It is rather obvious that asset protection means to protect your assets from creditors and would be litigants. A better definition might be pre-litigation planning to deter lawsuits and encourage out of court settlements. The bottom line is to not only protect your assets from attack, but to minimize the amount of time you spend dealing with an attack (to allow you to spend your time more profitably).
What is interesting is that there is very little written about the subject of asset protection. There are no casebooks written on the subject, no classes taught in law school and very few books written for the inquiring mind. The term “asset protection” does not appear in state statutes or in the U.S. Code. It is rare to even find the subject written about in law digests.
Recently we attended a continuing education class for lawyers (we not a lawyers). This one day course was designed to help attorneys “discover assets” of their opponents. While interesting and informative the class was not taught by someone experienced in debtor-creditor litigation. Theory does not often meld with real-world asset protection.
For example, can you imagine that someone would plan 20 years in advance to protect themselves from a frivolous lawsuit? Or that someone would sell an option on their real estate just to cloud the title (in case of attack)? Or that an individual would intentionally over-encumber their investments to give the impression of no equity? The best asset protection plan is one that can be reviewed and approved by a judge in a court of law.
However, our legal system is so unpredictable that most people with serious money and assets will not leave asset protection to chance. Boilerplate documents will not be adequate for a good asset protection plan. Professional help should be sought, if you can find it. Solid planning requires well-crafted documentation.
There are three main areas of concern when it comes to protecting yourself. First your income, then your assets, and finally your physical well-being. We have been talking so far about someone tapping into your income by the unauthorized use of your credit. This prevents you from being able to either buy more assets or deprives you and your family of lifestyle. Another way of attacking your income and assets at the same time is to sue you. One out of every 15 people will be sued in the next 5 years. Each year bogus creditors, phony lawsuits and the IRS steal assets and income from people just like us because we fail to protect our assets adequately. How do you prevent this from happening to you?

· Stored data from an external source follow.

(* ===== verification/Envoy.v ===== *)
(** * The Envoy SDK as transit sees it

    The Envoy SDK ([shared.HttpFilterHandle] and the objects it returns) is not part of
    the repository, so it is a parameter: what a filter does to Envoy is the list of
    calls it made so far, and what Envoy answers is a function of that list.  The laws
    the code relies on are named classes of this file. *)
From stdpp Require Import base list strings.
From Stdlib Require Import ZArith Lia.
From S2P Require Import Prelude Async.

(** ** Values handed to user callbacks *)

(** up/body.go. *)
Record BodyChunk := mkBodyChunk {
  bc_Data : bytes;
  bc_EndStream : bool;
  bc_ContentEncoding : string;
  bc_ContentType : string;
}.

(** up/response.go; [rc_HasHeaders] tells whether [Headers] is set. *)
Record ResponseChunk := mkResponseChunk {
  rc_StatusCode : Z;
  rc_HasHeaders : bool;
  rc_Data : bytes;
  rc_EndStream : bool;
  rc_ContentEncoding : string;
  rc_ContentType : string;
}.

(** down/access_logger.go. *)
Record TimingInfo := mkTiming {
  StartTimeUnixNs : Z;
  RequestCompleteDurationNs : Z;
  FirstUpstreamTxByteSentNs : Z;
  LastUpstreamTxByteSentNs : Z;
  FirstUpstreamRxByteReceivedNs : Z;
  LastUpstreamRxByteReceivedNs : Z;
  FirstDownstreamTxByteSentNs : Z;
  LastDownstreamTxByteSentNs : Z;
}.

Record BytesInfo := mkBytesInfo {
  BytesReceived : Z;
  BytesSent : Z;
  WireBytesReceived : Z;
  WireBytesSent : Z;
}.

(** up/up.go. *)
Record FinalizedInfo := mkFinalized {
  fi_Timing : TimingInfo;
  fi_Bytes : BytesInfo;
  fi_ResponseCode : Z;
  fi_ResponseCodeDetails : string;
  fi_ResponseFlags : Z;
  fi_UpstreamFailure : string;
  fi_UpstreamLocalAddress : string;
  fi_UpstreamAddress : string;
  fi_RequestProtocol : string;
  fi_UpstreamPoolReadyDurationNs : Z;
  fi_UpstreamRequestAttempts : Z;
  fi_TraceID : string;
  fi_SpanID : string;
  fi_TraceSampled : bool;
  fi_LocalReplyBody : string;
}.

(** ** Calls into Envoy, in the order they are made *)

(** The body buffer an operation is applied to. *)
Inductive bodyref := BufferedRequest | CurrentBody | BufferedResponse.

#[export] Instance bodyref_eq_dec : EqDecision bodyref.
Proof. solve_decision. Defined.

(** The callback object registered with a callout. *)
Inductive target :=
  | TFilter
  | TBatch (b i : nat)
  | TSeq (s : nat)
  | TGrpc (g : nat)
  | TDo (g : nat).

(** Calls of the handle, and the invocations of user callbacks (the last four), which are
    recorded so that their order relative to Envoy calls can be stated. *)
Inductive call :=
  | CSendLocalResponse (status : Z) (headers : list (string * string)) (body : bytes) (details : string)
  | CReqHeaderSet (name value : string)
  | CReqHeaderAdd (name value : string)
  | CReqHeaderRemove (name : string)
  | CRespHeaderSet (name value : string)
  | CRespHeaderAdd (name value : string)
  | CRespHeaderRemove (name : string)
  | CSetFilterState (key : string) (value : bytes)
  | CIncrementCounterValue (id delta : Z) (labels : list string)
  | CSetGaugeValue (id value : Z)
  | CIncrementGaugeValue (id value : Z)
  | CDecrementGaugeValue (id value : Z)
  | CRecordHistogramValue (id value : Z) (labels : list string)
  | CSetMetadata (ns key : string) (value : any)
  | CSetUpstreamOverrideHost (host : string) (strict : bool)
  | CDrain (b : bodyref) (n : nat)
  | CAppend (b : bodyref) (data : bytes)
  | CContinueRequest
  | CHttpCallout (req : HTTPCalloutRequest) (t : target)
  | CStartHttpStream (req : HTTPCalloutRequest) (endStream : bool) (t : target)
  | CGetScheduler
  | CLog (level : Z) (msg : string)
  | UserRequestBody (chunk : BodyChunk)
  | UserResponse (chunk : ResponseChunk)
  | UserStreamComplete (ctx : any)
  | UserStreamFinalized (ctx : any) (info : FinalizedInfo).

(** An event of a streamed callout (the [shared.HttpStreamCallback] methods). *)
Inductive stream_event :=
  | SHeaders (headers : list (UnsafeEnvoyBuffer * UnsafeEnvoyBuffer))
  | SData (body : list UnsafeEnvoyBuffer)
  | STrailers (trailers : list (UnsafeEnvoyBuffer * UnsafeEnvoyBuffer))
  | SComplete
  | SReset.

(** Envoy's answers, as functions of the calls made so far. *)
Record Envoy := mkEnvoy {
  (** [RequestHeaders().GetAll()] *)
  ev_request_headers : list call -> list (string * string);
  (** [RequestHeaders().GetOne(name)]; an absent header is empty *)
  ev_request_header : list call -> string -> string;
  (** [ResponseHeaders().GetOne(name)] *)
  ev_response_header : list call -> string -> string;
  (** [GetFilterState(key)] *)
  ev_filter_state : list call -> string -> option string;
  (** [GetAttributeString(AttributeIDRequestId)] *)
  ev_request_id : list call -> option string;
  (** the chunks of a buffered body; [None] when the handle returns nil *)
  ev_body : list call -> bodyref -> option (list bytes);
  (** the result of [SetUpstreamOverrideHost] *)
  ev_override : list call -> string -> bool -> bool;
  (** [HttpCallout]: the init result, and the response when Envoy delivers it before
      returning *)
  ev_callout : list call -> HTTPCalloutRequest -> Z * option CalloutDelivery;
  (** [StartHttpStream]: the init result and the events delivered before it returns *)
  ev_stream : list call -> HTTPCalloutRequest -> Z * list stream_event;
  (** the n-th nonce drawn from [crypto/rand], in hexadecimal *)
  ev_nonce : nat -> string;
  (** [strings.EqualFold] from the first non-ASCII byte on *)
  ev_unicode : string -> string -> bool;
  (** how many nested calls the Go stack holds before it overflows *)
  ev_stack : nat;
}.

(** [GetSize()] of a body. *)
Definition body_size (chunks : list bytes) : nat := length (concat chunks).

(** ** Laws *)

(** [strings.EqualFold] is an equivalence, as documented (equality under case folding). *)
Class FoldEquiv (E : Envoy) : Prop := {
  fold_refl : forall s, EqualFold (ev_unicode E) s s = true;
  fold_sym : forall s t, EqualFold (ev_unicode E) s t = EqualFold (ev_unicode E) t s;
  fold_trans : forall s t u, EqualFold (ev_unicode E) s t = true ->
    EqualFold (ev_unicode E) t u = true -> EqualFold (ev_unicode E) s u = true;
}.

(** The values of the header [name] in a header list, in order. *)
Definition header_values (E : Envoy) (name : string) (hs : list (string * string)) : list string :=
  snd <$> filter (fun h => EqualFold (ev_unicode E) h.1 name = true) hs.

(** The calls on the request header map. *)
Definition header_op (c : call) : bool :=
  match c with
  | CReqHeaderSet _ _ | CReqHeaderAdd _ _ | CReqHeaderRemove _ => true
  | _ => false
  end.

(** The request header map: [Set] replaces every value, [Add] appends one, [Remove]
    removes all; other names and other calls are unaffected. *)
Class HeaderMapLaws (E : Envoy) : Prop := {
  hdr_set : forall tr n v m,
    header_values E m (ev_request_headers E (tr ++ [CReqHeaderSet n v])) =
    if EqualFold (ev_unicode E) n m then [v] else header_values E m (ev_request_headers E tr);
  hdr_add : forall tr n v m,
    header_values E m (ev_request_headers E (tr ++ [CReqHeaderAdd n v])) =
    header_values E m (ev_request_headers E tr) ++
      (if EqualFold (ev_unicode E) n m then [v] else []);
  hdr_remove : forall tr n m,
    header_values E m (ev_request_headers E (tr ++ [CReqHeaderRemove n])) =
    if EqualFold (ev_unicode E) n m then [] else header_values E m (ev_request_headers E tr);
  hdr_other : forall tr c m, header_op c = false ->
    header_values E m (ev_request_headers E (tr ++ [c])) =
    header_values E m (ev_request_headers E tr);
}.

Adopting a philosophy/attitude is certainly your first line of defense. Keeping a low profile, not bragging about your holdings, living a moderate lifestyle (at least locally), and buying proper insurance (we encourage our students to buy lots of liability insurance AND an umbrella liability policy) are all good habits to establish. But, these actions alone will not guarantee that you will not be sued and lose everything to a quick buck artist and his lawyer (and your lawyer too—-it costs a small fortune to defend yourself from a frivolous lawsuit).
Your next step is to list out all of your assets (you have probably already done this for your personal financial statement) and analyze each and every one of them. Most of us have developed an attitude about our assets that projects an image to the public that can cripple us at a time when we are most vulnerable. Now is the time to “organize” our assets and properties before an attack is launched against us.
If you look at the really rich people in this country and study their habits, you will find that they benefit from assets but don’t “own” many. In other words, they have learned how to enjoy the fruits of their labor without risking their principal. How do they do it? First, they select a few paltry assets to own in their own name. This gives the illusion that when you find these assets, it’s all that they own. Some pursuers will stop here. However, the real assets are hidden in trusts, corporations, foundations, family limited partnerships, fictitious names, nominees, agents, attorney’s trust accounts, escrow accounts, options, and on and on and on. When properly setup, the user has the full benefit of the assets, but he/she is legally unable to control any of them. Therefore, the assets are beyond the reach of all of his creditors!!